Most practices have done no preparation for Brexit because they have rightly concluded that leaving the EU will make no difference to them, says Paul Finch

Establishment bodies and individuals, including the Archbishop of Canterbury, the BBC, the Bar Council, the CBI and an alphabetical list of similar sorts, have spent the past three years claiming Brexit will ruin us. The same sort of people said we would be ruined if we joined the Euro. They said we would have mass unemployment if we voted the ‘wrong way’ in the referendum. They said Boris Johnson would be unable to sign a new exit deal with the EU, or that he was deliberately avoiding do so.

The RIBA, never backward into jumping on to an ailing band-wagon, has been droning on about what a terrible disaster Brexit will be, how the UK (they mean London) can only survive as a world-class design hub if we can import better educated overseas architects to prop up practices apparently dependent on inward migration and student interns.

Portland Place seems unreflective about why practices like overseas staff so much, given the huge increase in the number of UK schools of architecture in recent years, and the apparent desire on the part of young people to join the worst-paid of the design professions. Why isn’t the education system over which it presides producing the numbers of architects we need? RIBA also seems to be coming rather late to the party with the announcement that next month, it will launch a ‘Resilience Tool Kit’, providing Brexit business guidance to members.

Oh well, better late than never, especially given new president Alan Jones’ claim that ‘Continued political and economic uncertainty has put architects in a state of limbo, making it very difficult for practices to plan for the future. It is clear the UK needs urgent clarity on Brexit, and how it will affect access to talent, the ability to trade and its impact on development.’

Add shock and horror headlines about falling workload and falling incomes and it looks as though we are in the middle of a perfect storm. ‘Looks as though’ is about right, since, as the AJ has reported, for a profession said to be in ‘limbo’ it is rather remarkable that there is no forecast that practices plan to cut staff numbers.

For a profession said to be in ‘limbo’ it is remarkable that there is no forecast that practices plan to cut staff numbers

This gives the game away: for all the huffing and puffing surrounding interminable delays in Brexit (caused by airheads in the Westminster bubble), architectural offices are actually remarkably robust, and even the barely noticeable 0.8 per cent drop in ‘salaries’ – what about director fees and owner dividends? – is scarcely evidence of a profession in any sort of crisis.

So, to quote from the AJ report: ‘The (RIBA) survey … highlighted a lack of preparation by practices for a no-deal Brexit. In September, more than half (57 per cent) of practices had done no preparation. And of these only 5 per cent intended to do any planning in future. The RIBA reported that 30 per cent of respondents had undertaken very few preparations.

Do you think that is because all these practices are idiots? I don’t. They have concluded, rightly in my view, that leaving the EU will not make very much difference to them on the basis of what we already know; that crashing out is unlikely because the Prime Minister wants a deal, and indeed has negotiated one which attracted majority support in Parliament, despite the disruptive procedures inspired by clown-politician Oliver Letwin, the genius who promoted the Poll Tax to such beneficial effect.

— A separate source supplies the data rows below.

Lemma node_ops_identity n n' : rtc node_op n n' -> same_identity (n_info n) (n_info n').
Proof.
  induction 1 as [|n1 n2 n3 H _ IH]; [done|]. eapply same_identity_trans; [|exact IH].
  by apply node_op_identity.
Qed.

(** ** The resources add up *)

Definition resource_of (h : NodeHeap) (gr : string * NodeRef) : option EResource :=
  (fun n => ctr_Resource (n_info n)) <$> h !! gr.2.

(** The resources of the containers in the map. *)
Definition live_resources (s : containerStore) : list EResource :=
  omap (resource_of (st_heap s)) (map_to_list (nm_nodes (st_map s))).

Record store_ok (total : ExecutorResources) (s : containerStore) : Prop := {
  ok_nodes : forall g r, nm_nodes (st_map s) !! g = Some r ->
    exists n, st_heap s !! r = Some n /\ ctr_Guid (n_info n) = g /\ er_ok (ctr_Resource (n_info n));
  ok_remaining : ex_ok (nm_remaining (st_map s));
  ok_memory : (ex_MemoryMB (nm_remaining (st_map s)) + sumZ er_MemoryMB (live_resources s)
                = ex_MemoryMB total)%Z;
  ok_disk : (ex_DiskMB (nm_remaining (st_map s)) + sumZ er_DiskMB (live_resources s)
              = ex_DiskMB total)%Z;
  ok_containers : (ex_Containers (nm_remaining (st_map s)) + Z.of_nat (size (nm_nodes (st_map s)))
                    = ex_Containers total)%Z }.

Lemma store_ok_nodes total s s' :
  st_map s' = st_map s -> evolves (rtc node_op) (st_heap s) (st_heap s') -> store_ok total s -> store_ok total s'.
Proof.
  intros Hm Hk [Hn Hr Hmem Hdisk Hc].
  assert (live_resources s' = live_resources s) as Hl.
  { unfold live_resources. rewrite Hm. apply omap_ext_elem. intros [g r] Hin.
    apply elem_of_map_to_list in Hin. destruct (Hn g r Hin) as (n & Hrn & _).
    destruct (evolves_lookup _ _ _ _ _ Hk Hrn) as (n' & Hrn' & [_ Hres]%node_ops_identity). unfold resource_of. simpl.
    rewrite Hrn, Hrn'. simpl. by rewrite Hres. }
  split; rewrite ?Hm, ?Hl; try done.
  intros g r Hg. destruct (Hn g r Hg) as (n & Hrn & Hgu & Hok).
  destruct (evolves_lookup _ _ _ _ _ Hk Hrn) as (n' & Hrn' & [Hg' Hres]%node_ops_identity). exists n'. rewrite Hres, Hg'. done.
Qed.

Lemma store_ok_reserve total s traceID now req :
  er_ok (req_Resource req) -> store_ok total s -> store_ok total (store_Reserve s traceID now req).1.
Proof.
  intros Hreq [Hn Hr Hmem Hdisk Hc]. unfold store_Reserve, nodeMap_Add, nodeMap_Contains. simpl.
  case_bool_decide as Hg; [done|]. apply eq_None_not_Some in Hg.
  destruct (ExecutorResources_Subtract _ _) as [rem|] eqn:Hsub; [|done].
  destruct (Subtract_ok _ _ _ Hr Hreq Hsub) as (_ & Hrem & H1 & H2 & H3).
  pose proof (is_fresh (dom (st_heap s))) as Hfr. apply not_elem_of_dom in Hfr.
  set (r := fresh _) in *. set (node := newStoreNode _ _).
  assert (forall g r0, nm_nodes (st_map s) !! g = Some r0 -> r0 <> r) as Hne.
  { intros g r0 Hg0 ->. destruct (Hn g r Hg0) as (n & ? & _). congruence. }
  assert (live_resources (mkStore (mkNodeMap (<[req_Guid req := r]> (nm_nodes (st_map s))) rem)
            (<[r := node]> (st_heap s)) (st_threads s)
            (st_out s ++ [Emit (ContainerReservedEvent (n_info node) traceID)]))
          ≡ₚ req_Resource req :: live_resources s) as Hl.
  { unfold live_resources. simpl. rewrite (omap_Permutation _ _ _ (map_to_list_insert _ _ _ Hg)). csimpl.
    unfold resource_of at 1. simpl. rewrite lookup_insert_eq. simpl. f_equiv.
    erewrite omap_ext_elem; [done|]. intros [g r0] Hin%elem_of_map_to_list.
    unfold resource_of. simpl. by rewrite lookup_insert_ne by (apply not_eq_sym; eauto). }
  split; simpl; try done.
  - intros g r0. rewrite lookup_insert. case_decide as D.
    + intros [= <-]. subst g. exists node. by rewrite lookup_insert_eq.
    + intros Hg0. rewrite lookup_insert_ne by (apply not_eq_sym; eauto). by apply Hn.
  - rewrite (sumZ_perm _ _ _ Hl). simpl in *. lia.
  - rewrite (sumZ_perm _ _ _ Hl). simpl in *. lia.
  - rewrite map_size_insert_None by done. simpl in *. lia.
Qed.

Lemma live_member s g r n :
  nm_nodes (st_map s) !! g = Some r -> st_heap s !! r = Some n ->
  live_resources s ≡ₚ ctr_Resource (n_info n) ::
    omap (resource_of (st_heap s)) (map_to_list (delete g (nm_nodes (st_map s)))).
Proof.
  intros Hg Hn. unfold live_resources.
  rewrite <-(omap_Permutation _ _ _ (map_to_list_delete _ _ _ Hg)). csimpl.
  unfold resource_of at 1. simpl. by rewrite Hn.
Qed.

Lemma store_ok_remove total s s' guid :
  ex_ok total -> st_map s' = nodeMap_Remove (st_map s) (st_heap s) guid -> st_heap s' = st_heap s ->
  store_ok total s -> store_ok total s'.
Proof.
  intros Htot Hm Hh Hok. destruct (nodeMap_Get (st_map s) (st_heap s) guid) as [[r n]|] eqn:Eg.
  2: { unfold nodeMap_Remove in Hm. rewrite Eg in Hm. apply (store_ok_nodes total s); [done| |done].
       rewrite Hh. done. }
  unfold nodeMap_Remove in Hm. rewrite Eg in Hm. apply Get_lookup in Eg as [Hg Hn].
  destruct Hok as [Hnd Hr Hmem Hdisk Hc]. destruct (Hnd guid r Hg) as (n' & Hn' & Hguid & Hres).
  assert (n' = n) as -> by congruence.
  pose proof (live_member s guid r n Hg Hn) as Hl.
  rewrite (sumZ_perm _ _ _ Hl) in Hmem. rewrite (sumZ_perm _ _ _ Hl) in Hdisk. simpl in Hmem, Hdisk.
  assert (live_resources s' = omap (resource_of (st_heap s)) (map_to_list (delete guid (nm_nodes (st_map s)))))
    as Hl' by (unfold live_resources; by rewrite Hm, Hh; simpl; rewrite Hguid).
  set (rest := omap _ _) in *.
  assert (forall x, x ∈ rest -> er_ok x) as Hrest.
  { intros x ([g r0] & Hin%elem_of_map_to_list & Hx)%list_elem_of_omap.
    apply lookup_delete_Some in Hin as [_ Hin]. destruct (Hnd g r0 Hin) as (n0 & Hn0 & _ & Ho).
    unfold resource_of in Hx. simpl in Hx. rewrite Hn0 in Hx. by injection Hx as <-. }
  assert (0 <= sumZ er_MemoryMB rest)%Z by (apply sumZ_nonneg; intros x Hx; apply (Hrest x Hx)).
  assert (0 <= sumZ er_DiskMB rest)%Z by (apply sumZ_nonneg; intros x Hx; apply (Hrest x Hx)).
  assert (size (nm_nodes (st_map s)) = S (size (delete guid (nm_nodes (st_map s))))) as Hsize.
  { rewrite map_size_delete_Some by eauto. assert (size (nm_nodes (st_map s)) <> 0); [|lia].
    intros He%map_size_empty_inv. by rewrite He, lookup_empty in Hg. }
  unfold ex_ok, er_ok in *.
  assert (nodeMap_remove (st_map s) n = mkNodeMap (delete guid (nm_nodes (st_map s)))
    (mkExecutorResources (ex_MemoryMB (nm_remaining (st_map s)) + er_MemoryMB (ctr_Resource (n_info n)))
       (ex_DiskMB (nm_remaining (st_map s)) + er_DiskMB (ctr_Resource (n_info n)))
       (ex_Containers (nm_remaining (st_map s)) + 1))) as Hrm.
  { unfold nodeMap_remove, ExecutorResources_Add. rewrite Hguid, !i64_id by (unfold in_i64; lia). done. }
  rewrite Hrm in Hm. split; rewrite ?Hl', ?Hm; unfold ex_ok; simpl; try lia.
  intros g r0. rewrite Hh. intros [_ Hin]%lookup_delete_Some. by apply Hnd.
Qed.

Lemma store_ok_step total s s' : ex_ok total -> store_ok total s -> store_step s s' -> store_ok total s'.
Proof.
  intros Htot Hok Hs. destruct (step_effect s s' Hs) as [Hm Hk|traceID now req Hreq ->|guid Hm Hh].
  - by eapply store_ok_nodes.
  - by apply store_ok_reserve.
  - by eapply store_ok_remove.
Qed.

However the Brexit end game plays out, the sun will continue to rise and earth will continue to turn; we will continue to build homes, offices and considerably increasing numbers of hospitals and schools, not to mention infrastructure projects.

The RIBA is only just getting around to telling practices how to be resilient, so no sense of urgency there; actually it should be the other way round, with practices advising the institute on just how many staff it should be employing, given its modest turnover.

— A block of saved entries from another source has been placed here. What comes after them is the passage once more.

(* ===== verification/RepExamples.v ===== *)
(** * A concrete cell

    A rep on top of an executor with one container, and a cluster of two such
    cells: the theorems about them apply. *)
From Stdlib Require Import ZArith Lia.
From S2P Require Import Prelude Float64 Models AuctionTypes Cell Zones Scheduler Placement ScheduleProps GoStd Executor Ports StoreNode ContainerStore ContainerLifecycle NodeLocks Depot CellRep RepDepot ExecutorExamples.

#[local] Instance rx_url : UrlParser := opaque_url.
#[local] Instance rx_json : JsonStrings := simple_json.
#[local] Instance rx_range : MapRange string := canonical_range string.

Definition rx_rep : AuctionCellRep :=
  NewAuctionCellRep "cell-a" 0 "https://cell-a" {["cflinuxfs4" := "/rootfs"]} ["docker"] "z1" ["gpu"] [] 32 true.

Definition rx_client : ExecClient containerStore :=
  depot_client ex_total "" None ["nfs"] true 0 (fun _ => 1%Z).

Definition rx_guids (k : nat) : result string string := Ok (pretty k).

Lemma rx_distinct : distinct_guids rx_guids.
Proof. intros i j g [= <-] [= E]. by apply (inj pretty) in E. Qed.

Definition rx_lrp (guid : string) (index mem : Z) : SchedulingLRP :=
  NewSchedulingLRP "" (mkActualLRPKey guid index "domain") (mkResource mem 10 1)
    (mkPC ["gpu"] ["nfs"] "preloaded:cflinuxfs4").

Definition rx_store : containerStore := after [Reserve 1].

(** ** The executor *)

Definition rx_requests : list AllocationRequest :=
  [ex_request; mkAllocationRequest "h" false (mkEResource 512 100 0) (Some ∅);
   mkAllocationRequest "i" false (mkEResource 512 100 0) (Some ∅)].

Lemma rx_store_ok : ex_ok (store_RemainingResources rx_store).
Proof. by vm_compute. Qed.

Lemma AllocateContainers_spec_witness :
  let res := AllocateContainers "t" (fun _ => 1%Z) rx_store rx_requests in
  (fail_Request <$> res.2) `sublist_of` rx_requests /\
  exists granted, granted `sublist_of` rx_requests /\
    rx_requests ≡ₚ granted ++ (fail_Request <$> res.2) /\
    allocated rx_store res.1 granted (fail_Request <$> res.2).
Proof.
  apply AllocateContainers_spec; [exact rx_store_ok|]. repeat constructor; by vm_compute.
Defined.

Lemma run_container_outcome_witness :
  exists s1 n1, RunContainer rx_store ex_run = Some (s1, Ok "g") /\
    st_heap s1 !! 0 = Some n1 /\ ctr_State (n_info n1) = StateInitializing /\
    forall cfg env steps traceID s2,
      runContainerWorker cfg env steps s1 traceID "g" = Some s2 ->
      exists n2, st_heap s2 !! 0 = Some n2 /\ worked traceID steps n2 (st_out s2).
Proof.
  assert (ctr_State ∘ n_info <$> node_after [Reserve 1] = Some StateReserved) as Hst by by vm_compute.
  assert (n_process <$> node_after [Reserve 1] = Some NotStarted) as Hp by by vm_compute.
  assert (ctr_Tags ∘ n_info <$> node_after [Reserve 1] = Some (Some ∅)) as Ht by by vm_compute.
  destruct (node_after [Reserve 1]) as [n|] eqn:En; [|done].
  injection Hst as Hst. injection Hp as Hp. injection Ht as Ht.
  apply (run_container_outcome rx_store ex_run 0 n).
  - by vm_compute.
  - exact En.
  - exact Hst.
  - exact Hp.
  - rewrite Ht. done.
Defined.

Lemma allocated_resources_exact_witness :
  AllocatedResources ex_total rx_store =
    mkExecutorResources (sumZ er_MemoryMB (live_resources rx_store)) (sumZ er_DiskMB (live_resources rx_store))
      (Z.of_nat (size (nm_nodes (st_map rx_store)))).
Proof.
  apply (allocated_resources_exact ex_cfg true ex_total); [by vm_compute|]. apply after_steps.
Defined.

(** ** The rep *)

Lemma rep_keeps_contract_witness : RepContract (rep_client rx_client rx_rep rx_guids false "t" rx_store).
Proof. apply rep_keeps_contract; [apply depot_contract|exact rx_distinct]. Defined.

Definition rx_state : CellState :=
  mkCellState "" "cell-a" 0 (rootFSProviders (acr_stackPathMap rx_rep) ["docker"]) (mkResources 100 1000 10)
    (mkResources 100 1000 10) [] [] 0 "z1" false [] [] [] 0.

Lemma matched_rootfs_resolves_witness :
  exists path, PathForRootFS (acr_stackPathMap rx_rep) "preloaded:cflinuxfs4" = Ok path.
Proof. apply (matched_rootfs_resolves _ ["docker"] rx_state); by vm_compute. Defined.

(** A container that was allocated for an LRP. *)
Definition rx_container : Container :=
  NewReservedContainerFromAllocationRequest (lrp_request true 32 "instance" (rx_lrp "p" 3 64)) 1.

Lemma lrp_reported_as_requested_witness :
  exists l, reported_lrp rx_rep 0 rx_container = Some l /\ reported_task rx_rep 0 rx_container = None /\
    lrp_Key l = mkActualLRPKey "p" 3 "domain" /\ lrp_InstanceGUID l = "instance" /\
    pc_PlacementTags (lrp_PC l) = ["gpu"] /\ pc_VolumeDrivers (lrp_PC l) = ["nfs"] /\ lrp_State l = "CLAIMED".
Proof.
  apply (lrp_reported_as_requested rx_rep 0 rx_container (rx_lrp "p" 3 64) "instance").
  - reflexivity.
  - by repeat split.
  - split; repeat constructor.
  - done.
  - done.
Defined.

(** The rep counts the memory of the container proxy for every LRP, the
    allocation only for LRPs that have a memory limit: here an LRP without one is
    turned away for want of memory although the container that would be allocated
    for it asks for none. *)
Example unlimited_lrp_turned_away :
  fit_lrps rx_rep 16 [rx_lrp "p" 0 0] = ([], [rx_lrp "p" 0 0]) /\
  er_MemoryMB (req_Resource (lrp_request true 32 "instance" (rx_lrp "p" 0 0))) = 0%Z.
Proof. by vm_compute. Qed.

Lemma lrps_never_lack_memory_witness :
  let fit := (fit_lrps rx_rep (i32 768) [rx_lrp "p" 0 700; rx_lrp "q" 0 64]).1 in
  let '(s', failures) :=
    AllocateContainers "t" (fun _ => 1%Z) rx_store
      (tr_requests (translate_lrps (acr_stackPathMap rx_rep) true 32 rx_guids fit)) in
  forall req, req ∈ fail_Request <$> failures ->
    req_Guid req = "" \/ is_Some (nm_nodes (st_map s') !! req_Guid req) \/
    (ex_DiskMB (store_RemainingResources s') < er_DiskMB (req_Resource req))%Z \/
    (ex_Containers (store_RemainingResources s') <= 0)%Z.
Proof.
  apply (lrps_never_lack_memory rx_rep rx_guids rx_store "t" (fun _ => 1%Z) [rx_lrp "p" 0 700; rx_lrp "q" 0 64]).
  - exact rx_store_ok.
  - by vm_compute.
  - repeat constructor; by vm_compute.
  - repeat constructor; by vm_compute.
Defined.

(** ** A cluster *)

#[local] Existing Instances submission_order lrpByZone_sort LRPAuctions_sort TaskAuctions_sort.

Definition rx_cell : Cell :=
  NewCell "cell-a" (rep_client rx_client rx_rep rx_guids false "t" rx_store)
    (mkCellState "" "cell-a" 0 (acr_rootFSProviders rx_rep) (mkResources 768 1536 9) (mkResources 1024 2048 10)
       [] [] 0 "z1" false ["nfs"] ["gpu"] [] 32).

Definition rx_zones : Zones := add_cell emptyZones rx_cell.

Lemma rx_zones_elem c : c ∈ zone_cells rx_zones -> c = rx_cell.
Proof.
  unfold rx_zones. rewrite (zone_cells_add _ _ emptyZones_wf), elem_of_cons. intros [->|Hc]; [reflexivity|].
  by apply elem_of_nil in Hc.
Qed.

Lemma rx_cell_runs : runs_rep rx_cell.
Proof.
  exists ex_total, "", None, ["nfs"], true, 0, (fun _ => 1%Z), rx_rep, rx_guids, false, "t", rx_store.
  split; [exact rx_distinct|reflexivity].
Qed.

Definition rx_auctions : AuctionRequest :=
  mkAuctionRequest [NewLRPAuction (rx_lrp "p" 0 64) 0; NewLRPAuction (rx_lrp "q" 0 2000) 0] [].

Lemma cluster_conserves_work_witness :
  exists res, Schedule (mkConfig (of_int 0) (of_int 0) 0) 0 rx_zones rx_auctions = Some res /\
    SchedulingLRP_Copy ∘ la_LRP <$> (res_SuccessfulLRPs res ++ res_FailedLRPs res)
      ≡ₚ SchedulingLRP_Copy ∘ la_LRP <$> req_LRPs rx_auctions /\
    ta_Task <$> (res_SuccessfulTasks res ++ res_FailedTasks res) ≡ₚ ta_Task <$> req_Tasks rx_auctions.
Proof.
  apply cluster_conserves_work.
  - apply add_cell_wf, emptyZones_wf.
  - intros c ->%rx_zones_elem. exact rx_cell_runs.
  - intros c ->%rx_zones_elem. split; reflexivity.
  - apply (bool_decide_unpack _). vm_compute. exact I.
  - apply (bool_decide_unpack _). vm_compute. exact I.
Defined.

Some of the existing Portland Place team should surely be producing some authoritative advice on what new opportunities will exist in the post-Brexit environment for constructive changes – in respect of VAT and procurement rules, for example. Also what our attitude should be in respect of public projects if UK architects are excluded from competing for OJEU work, as one must assume they will be.

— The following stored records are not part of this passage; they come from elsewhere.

Lemma push_ok capacity q op : queue_ok capacity q -> queue_ok capacity (on_push capacity q op).
Proof.
  intros [Ha Hk Hc Hl Ho Hla]. unfold on_push. destruct (mq_queues q !! Key op) as [b|] eqn:E.
  - assert (waiting q (Key op) = sb_buffer b) as Hwb by (unfold waiting; by rewrite E).
    pose proof (Hl (Key op)) as Hlb. rewrite Hwb in Hlb. rewrite <- (Hc _ _ E) in Hlb.
    destruct (buffer_Push_spec b op (of_key (Key op) (mq_started q)) Hlb) as (Hp1 & Hp2 & Hp3).
    pose proof (Hc _ _ E) as Hcb. split.
    + intros k. change (active _ k) with (active q k). rewrite Ha. simpl. rewrite lookup_insert.
      destruct (decide (Key op = k)) as [<-|Hne]; [|done]. rewrite E. by rewrite !decide_True by eauto.
    + intros k. rewrite waiting_insert. case_decide; [subst k|apply Hk].
      apply Forall_forall. intros x Hx. eapply elem_of_sublist in Hx; [|exact Hp2].
      apply elem_of_app in Hx as [Hx|Hx%list_elem_of_singleton]; [|by subst].
      specialize (Hk (Key op)). rewrite Hwb, Forall_forall in Hk. by apply Hk.
    + intros k b'. simpl. rewrite lookup_insert. case_decide; [|apply Hc].
      intros [= <-]. by rewrite buffer_Push_capacity.
    + intros k. rewrite waiting_insert. case_decide; [|apply Hl]. by rewrite <- Hcb.
    + intros k. rewrite waiting_insert. simpl. rewrite of_key_app, of_key_one.
      destruct (decide (Key op = k)) as [<-|Hne].
      * rewrite decide_True by done. specialize (Ho (Key op)). rewrite Hwb in Ho.
        trans (of_key (Key op) (mq_started q) ++ sb_buffer b ++ [op]); [by apply sublist_app|].
        rewrite app_assoc. by apply sublist_app.
      * rewrite decide_False by congruence. rewrite app_nil_r. apply Ho.
    + intros k Hcap. rewrite waiting_insert. simpl. rewrite of_key_app, of_key_one.
      destruct (decide (Key op = k)) as [<-|Hne].
      * rewrite decide_True by done. rewrite last_snoc. apply Hp3. lia.
      * rewrite decide_False by congruence. rewrite app_nil_r. by apply Hla.
  - assert (waiting q (Key op) = []) as Hwb by (unfold waiting; by rewrite E).
    split.
    + intros k. unfold active. simpl. change (op :: mq_executing q ++ mq_completing q)
        with ([op] ++ (mq_executing q ++ mq_completing q)). rewrite of_key_app, length_app.
      fold (active q k). rewrite Ha, of_key_one, lookup_insert. destruct (decide (Key op = k)) as [<-|Hne]; [|done].
      rewrite E, decide_False by (by intros [??]). by rewrite !decide_True by eauto.
    + intros k. rewrite waiting_insert. case_decide; [constructor|apply Hk].
    + intros k b'. simpl. rewrite lookup_insert. case_decide; [|apply Hc]. by intros [= <-].
    + intros k. rewrite waiting_insert. case_decide; [simpl; lia|apply Hl].
    + intros k. rewrite waiting_insert. simpl. rewrite !of_key_app, of_key_one.
      destruct (decide (Key op = k)) as [<-|Hne].
      * rewrite decide_True by done. specialize (Ho (Key op)). rewrite Hwb, app_nil_r in Ho.
        rewrite app_nil_r. by apply sublist_app.
      * rewrite decide_False by congruence. rewrite !app_nil_r. apply Ho.
    + intros k Hcap. rewrite waiting_insert. simpl. rewrite !of_key_app, of_key_one.
      destruct (decide (Key op = k)) as [<-|Hne].
      * rewrite decide_True by done. by rewrite app_nil_r, !last_snoc.
      * rewrite decide_False by congruence. rewrite !app_nil_r. by apply Hla.
Qed.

This would make far more sense than pretending that Portland Place knows more about running practices than practices themselves.


Readers' comments (7)

  • A lot of practices are worried. Quite a few know their clients have halted projects because they judge that most "deals", and certainly the latest, will damage their business for the foreseeable future and have decided instead to invest elsewhere.Quite a few know that their financial results are in poor shape. One report suggested that a very high proportion of all Incorporated practices were loss making last year. Construction companies know that leaving the Customs Union will place their just in time supply chains at risk.
    The reference to arguments about joining the euro was odd. Perhaps the author did not know that in fact we did not after all join because those arguing against carried the day. We all hope that the other arguments advanced in the article have been adequately fact-checked.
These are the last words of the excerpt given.